Quizás la Asamblea General de la OEA debería declararse en sesión permanente a la espera del momento en que Nicolás Maduro se vaya de la organización, como dice, o de que los gobiernos que hasta ahora se abstienen asuman que constituyen una vergüenza histórica y faciliten la suspensión de Venezuela, y, simultáneamente, para estar en continuo alerta frente a la “matanza” en Nicaragua.
Hoy por hoy quizás es más urgente lo de Nicaragua que lo de Venezuela. El régimen chavista se desmorona solo. En cambio lo de la dupla Ortega-Murillo y la represión, torturas y muertes en el sufrido país centroamericano, hacen preciso seguirlo más de cerca y estar muy arriba para evitar que derive en una nueva Venezuela o algo peor.
Hay que denunciarlo y adoptar todas las medidas que puedan ayudar a una salida en Nicaragua. Y esta no pasa por el “diálogo”. El diálogo de Ortega es del mismo tipo que el que propició Maduro, con la triste complicidad de Rodríguez Zapatero y algunos otros más y que fuera bendecido por el papa Francisco, quien todavía parece que no se ha percatado de que en Venezuela hay una dictadura.
El diálogo en Nicaragua pasa por la salida de Ortega, como de primera se lo dijeron los estudiantes al mandamás, en su propia cara.
En esta Asamblea, y más allá de las urgencias, hay que reconocer que se ha ido por buen camino. Muchos sienten que el paso es muy lento, sobre todos aquellos que tienen hambre, que necesitan medicinas o que luchan y enfrentan en la calle a los fascistas “grupos de choque” gubernamentales. Pero es que hay determinados trámites y mecanismos formales que hacen a la legitimidad institucional imposibles de esquivar.

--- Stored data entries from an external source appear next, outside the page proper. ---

(** C3 (amended). Let every missing, non-numeric or non-positive weight
    first be replaced by the float [1.0 / n], and let W be the total of
    the weights so repaired as [sum] reports it (for a questionnaire
    whose weights are all positive these are the original weights). In
    every arithmetic of the standard model, binary64 included, for a
    questionnaire of at least one and at most 2^20 sections: if W lies
    outside the band of the floats [0.99] and [1.01], the repair returns
    the questionnaire with every weight divided by W and rounded; the
    weights then sum to 1.0 within 1e-6, exactly and as [sum] reports
    it, and the ratio of any two weights is unchanged up to a relative
    error of 2^-51. If W lies inside the band, the repaired weights are
    returned as they are. *)
Theorem fix_questionnaire_weights_normalizes (A : Float.Arithmetic)
    (questionnaire : Questionnaire) :
  Float.standard_model A ->
  let n := length (q_sections questionnaire) in
  let repaired :=
    map (fun s => weight_value (Float.default_invalid_weight A n s))
        (q_sections questionnaire) in
  let W := Float.fsum A repaired in
  q_sections questionnaire <> [] ->
  (Z.of_nat n <= 1048576)%Z ->
  (Forall (fun s => weight_is_valid (sec_weight s) = true)
          (q_sections questionnaire) ->
     repaired = weights_of questionnaire)
  /\ (forall s, In s (q_sections questionnaire) ->
        weight_is_valid (sec_weight s) = false ->
        weight_value (Float.default_invalid_weight A n s)
        = Float.rnd A (1 / Qnat n))
  /\ (~ (Float.rnd A (99 # 100) <= W /\ W <= Float.rnd A (101 # 100)) ->
      exists fixed,
        Float.fix_questionnaire_weights A questionnaire = Some fixed
        /\ weights_of fixed = map (fun w => Float.rnd A (w / W)) repaired
        /\ Qabs (Qsum (weights_of fixed) - 1) <= 1 # 1000000
        /\ Qabs (Float.fsum A (weights_of fixed) - 1) <= 1 # 1000000
        /\ (forall i j wi wj wi' wj',
              repaired !! i = Some wi -> repaired !! j = Some wj ->
              weights_of fixed !! i = Some wi' ->
              weights_of fixed !! j = Some wj' ->
              Qabs (wi' * wj - wj' * wi)
              <= (1 # 2251799813685248) * (wi' * wj)))
  /\ (Float.rnd A (99 # 100) <= W /\ W <= Float.rnd A (101 # 100) ->
      exists fixed,
        Float.fix_questionnaire_weights A questionnaire = Some fixed
        /\ weights_of fixed = repaired).
Proof.
  intros HA n repaired W Hne Hlen.
  assert (Hn : (0 < n)%nat).
  { subst n. destruct (q_sections questionnaire); [congruence|simpl; lia]. }
  assert (Hrne : repaired <> []).
  { subst repaired. destruct (q_sections questionnaire); [congruence|discriminate]. }
  assert (Hpos : Forall (fun w => 0 < w) repaired).
  { subst repaired. apply List.Forall_map, List.Forall_forall.
    intros s _. now apply Float.rounded_weight_positive. }
  assert (Hrlen : (Z.of_nat (length repaired) <= 1048576)%Z).
  { subst repaired. now rewrite length_map. }
  destruct (Float.total_bounds A HA repaired Hrne Hpos Hrlen) as (HW & _).
  fold W in HW.
  split; [|split; [|split]].
  - intros Hvalid. subst repaired. unfold weights_of.
    apply map_ext_in. intros s Hs. unfold Float.default_invalid_weight.
    rewrite List.Forall_forall in Hvalid. now rewrite (Hvalid s Hs).
  - intros s _ Hs. unfold Float.default_invalid_weight. rewrite Hs. reflexivity.
  - intros Hout.
    assert (Htest : Qle_bool (Float.rnd A (99 # 100)) W
                    && Qle_bool W (Float.rnd A (101 # 100)) = false).
    { apply not_true_is_false. intros H. apply andb_true_iff in H.
      destruct H as [H1 H2]. apply Qle_bool_iff in H1, H2. tauto. }
    assert (Hz : Qeq_bool W 0 = false).
    { apply not_true_is_false. intros H. apply Qeq_bool_iff in H. lra. }
    unfold Float.fix_questionnaire_weights.
    destruct (q_sections questionnaire) as [|s0 ss] eqn:Hsecs; [congruence|].
    fold n. rewrite map_map. fold repaired. fold W. rewrite Htest, Hz.
    eexists. split; [reflexivity|].
    assert (Hw : weights_of
                   (mkQuestionnaire
                      (map (fun section =>
                              set_weight section
                                (Float.rnd A (weight_value section / W)))
                           (map (Float.default_invalid_weight A n) (s0 :: ss)))
                      (q_answer_points questionnaire))
                 = map (fun w => Float.rnd A (w / W)) repaired).
    { unfold weights_of. cbn [q_sections]. subst repaired.
      rewrite !map_map. apply map_ext. reflexivity. }
    rewrite Hw. split; [reflexivity|].
    destruct (Float.normalized_total A HA repaired Hrne Hpos Hrlen) as [T1 T2].
    fold W in T1, T2.
    split; [exact T1|]. split; [exact T2|].
    intros i j wi wj wi' wj' Hi Hj Hi' Hj'.
    rewrite list_lookup_fmap in Hi', Hj'.
    unfold lookup in Hi, Hj. fold (@lookup nat Q (list Q) _) in Hi, Hj.
    rewrite Hi in Hi'. rewrite Hj in Hj'. simpl in Hi', Hj'.
    injection Hi' as <-. injection Hj' as <-.
    rewrite List.Forall_forall in Hpos.
    apply Float.normalized_ratio; [exact HA|exact HW| |].
    + apply Hpos. apply list_elem_of_In. eapply list_elem_of_lookup_2. exact Hi.
    + apply Hpos. apply list_elem_of_In. eapply list_elem_of_lookup_2. exact Hj.
  - intros [H1 H2].
    assert (Htest : Qle_bool (Float.rnd A (99 # 100)) W
                    && Qle_bool W (Float.rnd A (101 # 100)) = true).
    { apply andb_true_iff. split; now apply Qle_bool_iff. }
    unfold Float.fix_questionnaire_weights.
    destruct (q_sections questionnaire) as [|s0 ss] eqn:Hsecs; [congruence|].
    fold n. rewrite map_map. fold repaired. fold W. rewrite Htest.
    eexists. split; [reflexivity|].
    unfold weights_of. cbn [q_sections]. subst repaired.
    now rewrite map_map.
Qed.
(** * plentimon: the d10 dice-pool roller ([src/roller/roller.ts])

    A shallow embedding of the five exported functions of the roller
    ([d10], [countSuccesses], [rollDice], [reroll], [roll]) together with
    the lodash helpers they call, followed by the properties of the
    specification that concern them.

    The code is modelled as it runs, that is as the JavaScript the
    TypeScript compiler emits for it.  This matters at one place: line 86,
    [rerollArray.forEach(r: number => {], is not well-formed TypeScript (a
    typed parameter of an arrow function needs parentheses); the compiler
    reports it and emits [rerollArray.forEach(r, number => { ... })], where
    [r] is a free identifier.  Evaluating that argument throws a
    ReferenceError, so every call of [reroll] that passes the two checks
    before line 86 ends there.  The rest of [reroll] is embedded as written,
    behind that throw.

    Modelling choices.
    - JavaScript numbers are the integer-valued doubles, written as
      integers [Z].  An addition is rounded as IEEE 754 rounds it (to the
      nearest double, ties to the even mantissa): it is exact as long as
      the sum stays within 2^53 and rounds beyond.  NaN, the infinities
      and fractions are outside the model.
    - Every other scalar a caller may pass (undefined, null, booleans,
      strings) is kept, because the code tests [isNumber] and relies on
      truthiness ([compact], the [roll ? roll : -1] test of [d10]).
    - [Math.random] is an oracle: the k-th call to [sample] picks the
      index [src k] of its array.  The position in the oracle is threaded
      through every function that draws dice.
    - [reroll] is written as a recursion on freshly drawn dice, so it
      takes a fuel that bounds the depth of the cascade; [Diverge] is the
      outcome when the fuel runs out. *)

From Stdlib Require Import ZArith List Bool String Lia Permutation Arith.
Import ListNotations.
Open Scope Z_scope.

(** ** JavaScript values *)

Inductive jsval : Type :=
| JUndefined
| JNull
| JBool (b : bool)
| JNum (n : Z)
| JStr (s : string).

(** An argument that is either one scalar or an array of scalars
    ([number | number[]] in the JSDoc of the roller). *)
Inductive jsarg : Type :=
| Scalar (v : jsval)
| Arr (l : list jsval).

Definition jsval_eqb (a b : jsval) : bool :=
  match a, b with
  | JUndefined, JUndefined => true
  | JNull, JNull => true
  | JBool x, JBool y => Bool.eqb x y
  | JNum x, JNum y => x =? y
  | JStr x, JStr y => String.eqb x y
  | _, _ => false
  end.

(** Truthiness of a value, as used by [?:], [if] and [compact]. *)
Definition truthy (v : jsval) : bool :=
  match v with
  | JUndefined | JNull => false
  | JBool b => b
  | JNum n => negb (n =? 0)
  | JStr s => negb (String.eqb s EmptyString)
  end.

(** ** Numbers

    The unit in the last place of a non-negative integer read as a
    double: 1 up to 2^53, then 2, 4, ... as the 53-bit mantissa shifts. *)
Definition ulp (z : Z) : Z := 2 ^ Z.max 0 (Z.log2 z - 52).

(** The multiple of [u] nearest to [z], the even multiple on a tie. *)
Definition nearest (u z : Z) : Z :=
  let q := z / u in
  let r := z mod u in
  if 2 * r <? u then q * u
  else if u <? 2 * r then (q + 1) * u
  else if Z.even q then q * u
  else (q + 1) * u.

(** The double nearest to an integer. *)
Definition roundDouble (z : Z) : Z :=
  if z <? 0 then - nearest (ulp (- z)) (- z) else nearest (ulp z) z.

(** [x + y] on numbers. *)
Definition jsAdd (x y : Z) : Z := roundDouble (x + y).

(** [Number.MAX_SAFE_INTEGER] and lodash's [MAX_ARRAY_LENGTH]. *)
Definition MAX_SAFE_INTEGER : Z := 9007199254740991.
Definition MAX_ARRAY_LENGTH : Z := 4294967295.
(** X5. The scraper returns a frame with rows and columns only for a reply
    whose status is no error and which holds the table with a header row
    and a body, at least one data row, a longest data row with as many
    cells as the header row, and no allow-list label heading two columns;
    the frame then has the labels of the header row and one row per data
    row. *)
Theorem nonempty_scrape_needs_full_table
        (str_to_num : string -> option Q) (http_get : string -> http_reply)
        (country state : string) (offset : Z) (tr tr' : trace)
        (df : DataFrame) :
  scrape_birthplaces str_to_num http_get country state offset tr
  = Some (Ok df, tr') ->
  empty df = false ->
  exists status t headers_row trs,
    http_get (build_url country state offset) = Response status (Some t)
    /\ is_error_status status = false
    /\ thead t = Some (Some headers_row)
    /\ tbody t = Some trs
    /\ data_rows trs <> []
    /\ widest trs = length headers_row
    /\ labels_unique numeric_columns (map header_label headers_row) = true
    /\ columns df = map header_label headers_row
    /\ len df = length (data_rows trs).
Proof.
  unfold scrape_birthplaces, bind, emit, ret. intros H Hne.
  destruct (scrape_page str_to_num (http_get (build_url country state offset)))
    as [df0 | e] eqn:Hpage.
  - injection H as H _. subst df0.
    exact (scrape_page_nonempty str_to_num _ df Hpage Hne).
  - injection H as H _. subst df. discriminate.
Qed.

(** X6. When the longest data row has as many cells as the header row, the
    scraper keeps every data row, also the shorter ones: a position a row
    has no cell for holds an absent value. *)
Theorem short_rows_are_filled
        (str_to_num : string -> option Q) (http_get : string -> http_reply)
        (country state : string) (offset : Z) (status : Z) (t : html_table)
        (headers_row : list header_cell) (trs : list table_row) (tr : trace) :
  http_get (build_url country state offset) = Response status (Some t) ->
  is_error_status status = false ->
  thead t = Some (Some headers_row) ->
  tbody t = Some trs ->
  widest trs = length headers_row ->
  labels_unique numeric_columns (map header_label headers_row) = true ->
  exists df,
    scrape_birthplaces str_to_num http_get country state offset tr
    = Some (Ok df, (tr ++ [EvGet (build_url country state offset)])%list)
    /\ columns df = map header_label headers_row
    /\ len df = length (data_rows trs)
    /\ (forall i j r,
           nth_error (data_rows trs) i = Some r ->
           (length (cells r) <= j)%nat ->
           (j < length headers_row)%nat ->
           exists v, cell df i j = Some v /\ isna v = true).
Proof.
  intros Hget Hst Hhead Hbody Hw Hu.
  unfold scrape_birthplaces, bind, emit, ret. rewrite Hget.
  unfold scrape_page. rewrite Hst, Hhead, Hbody.
  rewrite extract_rows_row_values.
  rewrite new_frame_match by (rewrite length_map; exact Hw).
  unfold rbind. rewrite clean_dataframe_spec by exact Hu.
  eexists. split; [reflexivity |]. cbn [columns data].
  split; [reflexivity |]. split.
  - unfold len. cbn [data]. now rewrite !length_map.
  - intros i j r Hr Hlo Hhi. unfold cell. cbn [data].
    rewrite !map_map, nth_error_map, Hr. cbn [option_map].
    unfold coerce_row. rewrite coerce_row_with_nth.
    rewrite pad_nth_beyond.
    + destruct (nth_error (map header_label headers_row) j) as [lbl |].
      * destruct (mem_str lbl numeric_columns); eexists; split; reflexivity.
      * eexists; split; reflexivity.
    + unfold row_values. now rewrite length_map.
    + now rewrite length_map.
Qed.

(** X7. When the page has data rows and the longest has more or fewer cells
    than the header row, the frame cannot be built and the scraper returns
    the empty frame: every row of the page is lost. *)
Theorem width_mismatch_gives_empty_frame
        (str_to_num : string -> option Q) (http_get : string -> http_reply)
        (country state : string) (offset : Z) (status : Z) (t : html_table)
        (headers_row : list header_cell) (trs : list table_row) (tr : trace) :
  http_get (build_url country state offset) = Response status (Some t) ->
  thead t = Some (Some headers_row) ->
  tbody t = Some trs ->
  data_rows trs <> [] ->
  widest trs <> length headers_row ->
  scrape_birthplaces str_to_num http_get country state offset tr
  = Some (Ok empty_frame, (tr ++ [EvGet (build_url country state offset)])%list).
Proof.
  intros Hget Hhead Hbody Hne Hw.
  unfold scrape_birthplaces, bind, emit, ret. rewrite Hget.
  unfold scrape_page. destruct (is_error_status status); [reflexivity |].
  rewrite Hhead, Hbody, extract_rows_row_values.
  rewrite new_frame_mismatch; [reflexivity | |].
  - intros E. apply map_eq_nil in E. contradiction.
  - now rewrite length_map.
Qed.

(** X8. When two cells of the header row carry the same allow-list label,
    the scraper returns the empty frame, whatever the body holds. *)
Theorem repeated_numeric_header_gives_empty_frame
        (str_to_num : string -> option Q) (http_get : string -> http_reply)
        (country state : string) (offset : Z) (status : Z) (t : html_table)
        (headers_row : list header_cell) (tr : trace) :
  http_get (build_url country state offset) = Response status (Some t) ->
  thead t = Some (Some headers_row) ->
  labels_unique numeric_columns (map header_label headers_row) = false ->
  scrape_birthplaces str_to_num http_get country state offset tr
  = Some (Ok empty_frame, (tr ++ [EvGet (build_url country state offset)])%list).
Proof.
  intros Hget Hhead Hu.
  unfold scrape_birthplaces, bind, emit, ret. rewrite Hget.
  unfold scrape_page. destruct (is_error_status status); [reflexivity |].
  rewrite Hhead. destruct (tbody t) as [trs |]; [| reflexivity].
  destruct (rbind (new_frame (extract_rows trs) (map header_label headers_row))
                  (clean_dataframe str_to_num)) as [df | e] eqn:Hframe;
    [| reflexivity].
  apply build_frame_ok in Hframe. destruct Hframe as [Hu' _]. congruence.
Qed.

(** ** The pagination driver, whatever the row *)

Section DriverMore.

Variable str_to_num : string -> option Q.
Variable http_get : string -> http_reply.

(** What [load_location_df] does, by the count of the row, once it has
    fuel for one test of the loop condition. *)
Lemma load_location_df_cases (fuel : nat) (row : Series) (tr : trace) :
  load_location_df str_to_num http_get (S fuel) row tr
  = match row_get row "# of Pros" (VNum 0) with
    | VNum q =>
        if Qle_bool 1 q then None
        else Some (Ok empty_frame, (tr ++ [EvSleep 3])%list)
    | VNaN => Some (Ok empty_frame, (tr ++ [EvSleep 3])%list)
    | VNone | VStr _ => Some (Raise TypeError, (tr ++ [EvSleep 3])%list)
    end.
Proof.
  unfold load_location_df, bind, emit, lift.
  destruct (row_get row "# of Pros" (VNum 0)) as [| | s | q];
    try reflexivity.
  cbn [lt_int]. change (inject_Z 1) with 1%Q.
  destruct (Qle_bool 1 q) eqn:Hq; cbn [negb]; [| reflexivity].
  apply while_loop_stuck.
  apply Qle_bool_iff. apply Qle_bool_iff in Hq.
  eapply Qle_trans; [| exact Hq]. discriminate.
Qed.

Lemma load_location_df_no_fuel (row : Series) (tr : trace) :
  load_location_df str_to_num http_get 0 row tr
  = match row_get row "# of Pros" (VNum 0) with
    | VNum q =>
        if Qle_bool 1 q then None
        else Some (Ok empty_frame, (tr ++ [EvSleep 3])%list)
    | VNaN => None
    | VNone | VStr _ => Some (Raise TypeError, (tr ++ [EvSleep 3])%list)
    end.
Proof.
  unfold load_location_df, bind, emit, lift.
  destruct (row_get row "# of Pros" (VNum 0)) as [| | s | q];
    try reflexivity.
  cbn [lt_int]. change (inject_Z 1) with 1%Q.
  destruct (Qle_bool 1 q); reflexivity.
Qed.

(** The scraper always returns a frame, after one GET. *)
Lemma scrape_birthplaces_returns (country state : string) (offset : Z)
      (tr : trace) :
  exists df,
    scrape_birthplaces str_to_num http_get country state offset tr
    = Some (Ok df, (tr ++ [EvGet (build_url country state offset)])%list).
Proof.
  unfold scrape_birthplaces, bind, emit, ret. eexists. reflexivity.
Qed.

End DriverMore.

(** X9. A call of [load_location_df] that returns has slept once and done
    nothing else (no GET, no file written), and it has returned the empty
    frame or raised [TypeError]. *)
Theorem driver_never_fetches
        (str_to_num : string -> option Q) (http_get : string -> http_reply)
        (fuel : nat) (row : Series) (tr tr' : trace) (r : result DataFrame) :
  load_location_df str_to_num http_get fuel row tr = Some (r, tr') ->
  tr' = (tr ++ [EvSleep 3])%list
  /\ (r = Ok empty_frame \/ r = Raise TypeError).
Proof.
  destruct fuel as [| fuel].
  - rewrite load_location_df_no_fuel.
    destruct (row_get row "# of Pros" (VNum 0)) as [| | s | q];
      try discriminate;
      try (intros H; injection H as H1 H2; subst; auto).
    destruct (Qle_bool 1 q); [discriminate |].
    intros H; injection H as H1 H2; subst; auto.
  - rewrite load_location_df_cases.
    destruct (row_get row "# of Pros" (VNum 0)) as [| | s | q];
      try (intros H; injection H as H1 H2; subst; auto).
    destruct (Qle_bool 1 q); [discriminate |].
    intros H; injection H as H1 H2; subst; auto.
Qed.

(** X10. [load_location_df] fails to return, whatever the fuel, exactly for
    the rows whose [# of Pros] is a number that is at least one. *)
Theorem driver_diverges_iff
        (str_to_num : string -> option Q) (http_get : string -> http_reply)
        (row : Series) (tr : trace) :
  (forall fuel, load_location_df str_to_num http_get fuel row tr = None)
  <-> (exists q, row_get row "# of Pros" (VNum 0) = VNum q /\ (1 <= q)%Q).
Proof.
  split.
  - intros H. specialize (H 1%nat). rewrite load_location_df_cases in H.
    destruct (row_get row "# of Pros" (VNum 0)) as [| | s | q];
      try discriminate.
    destruct (Qle_bool 1 q) eqn:Hq; [| discriminate].
    exists q. split; [reflexivity | now apply Qle_bool_iff].
  - intros [q [Hrow Hq]] fuel. apply Qle_bool_iff in Hq.
    destruct fuel as [| fuel].
    + rewrite load_location_df_no_fuel, Hrow, Hq. reflexivity.
    + rewrite load_location_df_cases, Hrow, Hq. reflexivity.
Qed.

(** ** The loop away from offset 0 *)

Section LoopMore.

Variable str_to_num : string -> option Q.
Variable http_get : string -> http_reply.

Lemma ge_int_floor (q : Q) (offset : Z) :
  Qle_bool (inject_Z offset) q = true <-> (offset <= Qfloor q)%Z.
Proof.
  rewrite Qle_bool_iff. split.
  - intros H. rewrite <- (Qfloor_Z offset). now apply Qfloor_resp_le.
  - intros H. eapply Qle_trans; [| apply Qfloor_le].
    now rewrite <- Zle_Qle.
Qed.

(** One turn of the loop, written out. *)
Lemma while_loop_turn (fuel : nat) (c s p : value) (offset : Z)
      (out_df : DataFrame) (tr : trace) :
  while_loop str_to_num http_get (S fuel) c s p offset out_df tr
  = (continue <- lift (ge_int p offset) ;;
     if continue : bool then
       if (0 <? offset)%Z then
         country <- lift (value_replace_space c) ;;
         state <- lift (value_replace_space s) ;;
         df <- scrape_birthplaces str_to_num http_get country state offset ;;
         if empty df then ret out_df
         else
           out_df' <- lift (concat out_df df) ;;
           let _location :=
             match c, s with
             | VStr c0, VStr s0 => c0 ++ "_" ++ s0
             | _, _ => ""
             end in
           save_data df _location ;;;
           while_loop str_to_num http_get fuel c s p (offset + 200)%Z out_df'
       else while_loop str_to_num http_get fuel c s p offset out_df
     else ret out_df) tr.
Proof. reflexivity. Qed.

Y a ello se suma la “traba” que implican los abstencionistas, en actitud más vergonzante, sin duda, que la de los que directamente dan la cara y se oponen y no reniegan ni renuncian a su sociedad con el chavismo.
Hay quienes se sorprenden de lo lento que avanza el caso venezolano frente a lo rápido que se resolvió el caso de Honduras. Lo que ocurrió en aquel momento fue que la víctima era Zelaya –no el pueblo hondureño– y que este era parte de la comparsa progresista a la que, con muchos más votos entonces y actitud de “barra brava”, poco la frenaban los aspectos “formales”. Como explicaron más de una vez los popes progresistas –Mujica, Evo, Correa, Dilma, Lula, Néstor y Cristina, Ortega– lo político está por encima de lo jurídico; esto es, aquello de que el fin justifica los medios.
La asamblea miró fijo el caso de Nicaragua y ello es bueno. Quizás no tomó decisiones o aprobó declaraciones tan duras como la circunstancias reclaman, pero no desvió la vista. En cuanto a Venezuela, declaró la ilegitimidad del actual gobierno de Nicolás Maduro –por donde se le mire y se analice–. Seguro que no resulta una novedad: se trata de una dictadura, y eso ya es cosa sabida desde hace mucho, pero importa el pronunciamiento del organismo interamericano. Algunos tendrán que “parar la oreja”. Entre estos los organismos internacionales de crédito: todo lo que hagan, lo que puedan dar o acordar será con o para un gobierno ilegal e ilegítimo. ¿Están facultados para ello? ¿Qué validez tienen, y hasta cuándo, compromisos contraídos por un gobierno no reconocido como legítimo?
Y lo mismo vale y ha de valer para los países y las “inversiones” que vengan – de Rusia, de China o de donde sea– mientras continúe Maduro. Se tratará de asistencia, préstamos, convenios o pactos con él y con otros chavistas –que serán los directos beneficiarios–, pero no con el pueblo venezolano verdadero y único soberano. Cuando venga el cambio –la OEA ha reclamado una salida electoral en forma– y asuma un gobierno legítimo elegido libre y democráticamente por el pueblo venezolano, caen todos esos “compromisos”. El pueblo venezolano no tiene nada que ver y si alguien tiene algo para cobrar que se lo reclame a Maduro y a Diosdado Cabello y sus adláteres.
Y que cada uno tome nota y no venga después con cuentas turbias.